Researchers at Princeton University have developed a new model that will allow engineers to accurately predict the characteristics of combustion processes with far less computing power than previously needed. The new model breaks a long-standing trade-off between models that are efficient but narrowly useful and models that are more general but computationally expensive.
Engineers rely on simulations to design more efficient and lower-emission engines, gas turbines, and rockets or to predict the spread of fires. Until now, they had two options to predict of fuels will burn in these situations. They could use models that were accurate but so costly to run that they were impractical for many uses. Or, they could use combustion models that were faster and cheaper but usually far less helpful because they required engineers to know all of the details about the combustion system before even running the simulations.
“Those were the only models,” said Michael Mueller, an associate professor of mechanical and aerospace engineering at Princeton University.
Now Mueller’s research team has developed a new approach to modeling combustion that combines the rigor and generality of the computationally expensive models with the computational speed and efficiency of the simplified models.
In two papers published in the Proceedings of the Combustion Institute, Mueller’s team described their new approach to modeling combustion. Cristian Lacey, a graduate student in Mueller’s lab and a co-author of the papers, said the work is a combination of not only the improved combustion model but also a completely new approach to how the model is implemented in the combustion simulation software.
Lacey explained that computationally expensive models work by solving equations for all groups of chemicals (called chemical species) in the combustion. Often these run to thousands of equations, which make the simulations extremely computationally intensive, with a typical simulation often requiring days or weeks of time on thousands of processors.
“But, instead, the evolution of these chemical species can be collapsed onto just a few variables,” Lacey said. “The challenge is to identify these variables and how the detailed chemical composition depends on these variables, something we refer to as a ‘manifold.’”
By solving equations only for these few variables along with the turbulent flow of gases during combustion, the simulations are much more computationally efficient. Instead of weeks on thousands of processors, ideally the new simulation can run overnight on tens of processors. The new system also does not require engineers to specify some details about how the fuels are composed. The traditional approaches require users to specify whether the fuel and oxidizer are completely mixed at the outset of combustion (called premixed combustion) or whether the combustion is controlled by the mixing of oxidizer and combustion (non-premixed).
The team further increased speed by adopting a new computational strategy for the simulations. Conventional models operate by computing relationships among variables and storing the results in memory before running the simulations themselves. Instead of storing similar information in memory, Mueller’s team developed a method in which the relationships are only computed as needed and stored in a flexible data structure. The method, which Mueller called light machine learning, slashed the computational demands without sacrificing the simulation’s accuracy.

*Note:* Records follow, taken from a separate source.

(* ===== verification/DNSConfigSpec.v ===== *)
(** What the Corefile patcher and the service watcher promise: the stub domain
    block is in the Corefile exactly once, patching again changes nothing, a
    new address replaces the old block and keeps the rest; and the watcher
    gives up after its deadline. *)
From S2P Require Import Prelude GoStrings K8s Kube DNSConfig.
#[local] Open Scope string_scope.
#[local] Open Scope list_scope.
#[local] Arguments String.append : simpl nomatch.

(** * Lemmas *)

(** ** Substrings *)

Lemma contains_spec sub s : contains sub s = true ↔ ∃ a b, s = a ++ sub ++ b.
Proof.
  induction s as [|c s IH]; cbn.
  - destruct (cut_prefix sub []) as [r|] eqn:Hc.
    + apply cut_prefix_Some in Hc. split; [|done]. intros _. by exists [], r.
    + split; [done|]. intros (a & b & Hs). symmetry in Hs. apply app_nil in Hs as [_ [-> _]%app_nil]. done.
  - destruct (cut_prefix sub (c :: s)) as [r|] eqn:Hc.
    + apply cut_prefix_Some in Hc. split; [|done]. intros _. by exists [], r.
    + rewrite IH. split.
      * intros (a & b & ->). by exists (c :: a), b.
      * intros ([|x a] & b & Hs); [|injection Hs as -> ->; eauto].
        cbn in Hs. rewrite Hs in Hc. by rewrite cut_prefix_app in Hc.
Qed.

Lemma contains_cut l s : contains l s = false → cut_prefix l s = None.
Proof. destruct s; cbn; by destruct (cut_prefix l _). Qed.

Lemma contains_tail l c s : contains l (c :: s) = false → contains l s = false.
Proof. cbn. by destruct (cut_prefix l _). Qed.

Lemma contains_false_app sub a s b : contains sub (a ++ s ++ b) = false → contains sub s = false.
Proof.
  intros Hc. apply not_true_iff_false. intros (x & y & ->)%contains_spec.
  apply not_true_iff_false in Hc. apply Hc, contains_spec.
  exists (a ++ x), (y ++ b). by rewrite <-!(assoc_L (++)).
Qed.

(** A text without line feeds does not straddle one. *)
Lemma cut_prefix_newline r s t :
  byte 10 ∉ r → cut_prefix r s = None → cut_prefix r (s ++ byte 10 :: t) = None.
Proof.
  intros Hno Hnone. destruct (cut_prefix r (s ++ byte 10 :: t)) as [x|] eqn:Hc; [exfalso|done].
  apply cut_prefix_Some, app_eq_inv in Hc as [(k & -> & Hk)|(k & -> & Hk)].
  - by rewrite cut_prefix_app in Hnone.
  - destruct k as [|b k].
    + pose proof (cut_prefix_app s []) as Hcut. rewrite !app_nil_r in *. congruence.
    + assert (b = byte 10) as -> by by inversion Hk. apply Hno. rewrite elem_of_app. right.
      by constructor.
Qed.

(** ** Trimming *)

(** Every rune has a byte, and a line feed only as a rune of its own. *)
Definition rune_ok (r : bytes) : bool :=
  match r with
  | [] => false
  | c :: r => negb (bool_decide (byte 10 ∈ r)) && (bool_decide (c ≠ byte 10) || bool_decide (r = []))
  end.

Lemma cut_any_spec rs s s' :
  cut_any rs s = Some s' → ∃ r, r ∈ rs ∧ s = r ++ s'.
Proof.
  unfold cut_any. intros Hh%head_Some_elem_of.
  apply list_elem_of_omap in Hh as (r & Hr & Hc%cut_prefix_Some). eauto.
Qed.

Lemma cut_any_None rs s : cut_any rs s = None ↔ ∀ r, r ∈ rs → cut_prefix r s = None.
Proof.
  unfold cut_any. rewrite head_None. split.
  - intros Hnil r Hr. destruct (cut_prefix r s) as [s'|] eqn:Hc; [|done].
    assert (s' ∈ omap (λ r, cut_prefix r s) rs) as Hin by (apply list_elem_of_omap; eauto).
    rewrite Hnil in Hin. by apply not_elem_of_nil in Hin.
  - intros Hall. apply elem_of_nil_inv. intros s' (r & Hr & Hc)%list_elem_of_omap.
    by rewrite Hall in Hc.
Qed.

Section trim.
Context (rs : list bytes) (Hrs : forallb rune_ok rs = true).

Lemma rune_nonempty r : r ∈ rs → r ≠ [].
Proof using Hrs.
  intros Hr ->. rewrite forallb_forall in Hrs.
  by specialize (Hrs [] (proj1 (list_elem_of_In _ _) Hr)).
Qed.

(** Enough fuel trims all; what is cut off is a prefix. *)
Lemma trim_front_spec fuel s :
  (length s ≤ fuel)%nat →
  cut_any rs (trim_front fuel rs s) = None ∧ ∃ p, s = p ++ trim_front fuel rs s.
Proof using Hrs.
  revert s. induction fuel as [|fuel IH]; intros s Hlen; cbn.
  - destruct s; [|cbn in Hlen; lia]. split; [|by exists []].
    apply cut_any_None. intros r Hr%rune_nonempty. by destruct r.
  - destruct (cut_any rs s) as [s'|] eqn:Hc; [|by split; [|exists []]].
    apply cut_any_spec in Hc as (r & Hr & ->). apply rune_nonempty in Hr.
    rewrite length_app in Hlen. destruct (IH s') as [Hn (p & Hp)].
    { destruct r; [done|cbn in Hlen; lia]. }
    split; [done|]. exists (r ++ p). by rewrite <-(assoc_L (++)), <-Hp.
Qed.

Lemma trim_front_done fuel s : cut_any rs s = None → trim_front fuel rs s = s.
Proof. destruct fuel; cbn; [done|]. by intros ->. Qed.

(** A shorter text has no more runes in front. *)
Lemma cut_any_prefix p q : cut_any rs (p ++ q) = None → cut_any rs p = None.
Proof.
  rewrite !cut_any_None. intros Hall r Hr. destruct (cut_prefix r p) as [x|] eqn:Hc; [|done].
  apply cut_prefix_Some in Hc as ->. specialize (Hall r Hr).
  by rewrite <-(assoc_L (++)), cut_prefix_app in Hall.
Qed.

(** A line feed behind a text that starts with no rune does not make one. *)
Lemma cut_any_newline s t :
  s ≠ [] → cut_any rs s = None → cut_any rs (s ++ byte 10 :: t) = None.
Proof using Hrs.
  rewrite !cut_any_None. intros Hs Hall r Hr. specialize (Hall r Hr).
  rewrite forallb_forall in Hrs. specialize (Hrs r (proj1 (list_elem_of_In _ _) Hr)).
  destruct s as [|c s]; [done|]. destruct r as [|c' r]; [done|]. cbn in Hrs, Hall |- *.
  apply andb_true_iff in Hrs as [Hno%negb_true_iff%bool_decide_eq_false _].
  case_decide; [|done]. by apply cut_prefix_newline.
Qed.
End trim.

Lemma runes_ok : forallb rune_ok space_runes = true.
Proof. vm_compute. reflexivity. Qed.
Lemma reversed_runes_ok : forallb rune_ok (reverse <$> space_runes) = true.
Proof. vm_compute. reflexivity. Qed.

(** ** [TrimSpace] *)

(** No space at either end. *)
Definition trimmed (s : bytes) : Prop :=
  cut_any space_runes s = None ∧ cut_any (reverse <$> space_runes) (reverse s) = None.

Lemma trim_space_trimmed s : trimmed (trim_space s).
Proof.
  unfold trim_space, trim_right. set (t := trim_left s).
  destruct (trim_front_spec _ runes_ok (length s) s) as [Hl _]; [done|].
  change (trim_front (length s) space_runes s) with t in Hl.
  destruct (trim_front_spec _ reversed_runes_ok (length t) (reverse t)) as [Hr (p & Hp)].
  { by rewrite length_reverse. }
  set (u := trim_front (length t) (reverse <$> space_runes) (reverse t)) in *.
  split; [|by rewrite reverse_involutive].
  apply (f_equal reverse) in Hp. rewrite reverse_involutive, reverse_app in Hp.
  eapply cut_any_prefix. by rewrite <-Hp.
Qed.

Lemma trim_space_id s : trimmed s → trim_space s = s.
Proof.
  intros [Hl Hr]. unfold trim_space, trim_right, trim_left.
  rewrite (trim_front_done space_runes) by done. rewrite trim_front_done by done.
  by rewrite reverse_involutive.
Qed.

(** What is trimmed is a part of the text. *)
Lemma trim_space_part s : ∃ a b, s = a ++ trim_space s ++ b.
Proof.
  unfold trim_space, trim_right. set (t := trim_left s).
  destruct (trim_front_spec _ runes_ok (length s) s) as [_ (a & Ha)]; [done|].
  change (trim_front (length s) space_runes s) with t in Ha.
  destruct (trim_front_spec _ reversed_runes_ok (length t) (reverse t)) as [_ (p & Hp)].
  { by rewrite length_reverse. }
  apply (f_equal reverse) in Hp. rewrite reverse_involutive, reverse_app in Hp.
  exists a, (reverse p). by rewrite <-Hp.
Qed.

(** A line feed at the end goes away. *)
Lemma trim_space_newline s : trimmed s → trim_space (s ++ [byte 10]) = s.
Proof.
  intros [Hl Hr]. destruct s as [|c s]; [vm_compute; reflexivity|].
  unfold trim_space, trim_left.
  rewrite (trim_front_done space_runes) by by apply (cut_any_newline _ runes_ok).
  assert (∀ n x, trim_front (S n) (reverse <$> space_runes) (byte 10 :: x) =
            trim_front n (reverse <$> space_runes) x) as Hcut by reflexivity.
  unfold trim_right. rewrite reverse_snoc, length_app, Nat.add_comm. cbn [length Nat.add].
  rewrite Hcut, trim_front_done by exact Hr. by rewrite reverse_involutive.
Qed.

Lemma TrimSpace_idem s : TrimSpace (TrimSpace s) = TrimSpace s.
Proof.
  unfold TrimSpace. rewrite to_of_bytes. f_equal. apply trim_space_id, trim_space_trimmed.
Qed.

(** ** The pattern *)

(** The greedy [.*] stops at the last occurrence of what follows it. *)
Lemma suffixes_bind_none l s :
  contains l s = false → suffixes_shortest_first s ≫= run (RLit l) = [].
Proof.
  induction s as [|c s IH]; intros Hs; apply contains_cut in Hs as Hc;
    cbn [suffixes_shortest_first].
  - cbn. by rewrite Hc.
  - rewrite bind_app, IH by by eapply contains_tail. cbn. by rewrite Hc.
Qed.

Lemma suffixes_bind_last l c t x y :
  c :: t = l ++ y → contains l t = false →
  head (suffixes_shortest_first (x ++ c :: t) ≫= run (RLit l)) = Some y.
Proof.
  intros Heq Hlast. induction x as [|c' x IH]; cbn [app suffixes_shortest_first].
  - rewrite bind_app, suffixes_bind_none by done. cbn. by rewrite Heq, cut_prefix_app.
  - rewrite bind_app. by destruct (suffixes_shortest_first (x ++ c :: t) ≫= run (RLit l)).
Qed.

Abbreviation begin_bytes := (to_bytes sectionBegin).
Abbreviation end_bytes := (to_bytes sectionEnd).

Lemma begin_no_newline : byte 10 ∉ begin_bytes.
Proof. apply (bool_decide_unpack _). vm_compute. reflexivity. Qed.

(** A line feed, the begin marker, anything, the end marker as the last one. *)
Lemma run_block mid y :
  contains end_bytes (tail end_bytes ++ y) = false →
  head (run serverBlockRegexp (byte 10 :: begin_bytes ++ mid ++ end_bytes ++ y)) = Some y.
Proof.
  intros Hlast. unfold serverBlockRegexp. cbn [run]. replace (re_space (byte 10)) with true by reflexivity.
  cbn [mbind list_bind]. rewrite app_nil_r, cut_prefix_app. cbn [mbind list_bind]. rewrite app_nil_r.
  exact (suffixes_bind_last end_bytes "#"%char (tail end_bytes ++ y) mid y eq_refl Hlast).
Qed.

Mueller said that this work is only the first step to prove the utility of the overall modeling framework and that the team is continuing to validate the model — check its accuracy against experimental measurements — over a wide array of combustion problems. Even at this early stage, Mueller says that the interest from both industry and government has been very intense with the ultimate aim to implement this model into software in regular use by combustion engineers.
Besides Mueller and Lacey, the papers’ coauthors include: Alex Novoselov, a former graduate student in mechanical and aerospace engineering and now a postdoctoral researcher at ETH in Zurich, Switzerland; and Bruce Perry, a former graduate student in mechanical and aerospace engineering and now a postdoctoral researcher at the Department of Energy’s National Renewable Energy Laboratory. Support for the project was provided by the Army Research Office Young Investigator Program, NASA, and the Daniel and Florence Guggenheim Foundation.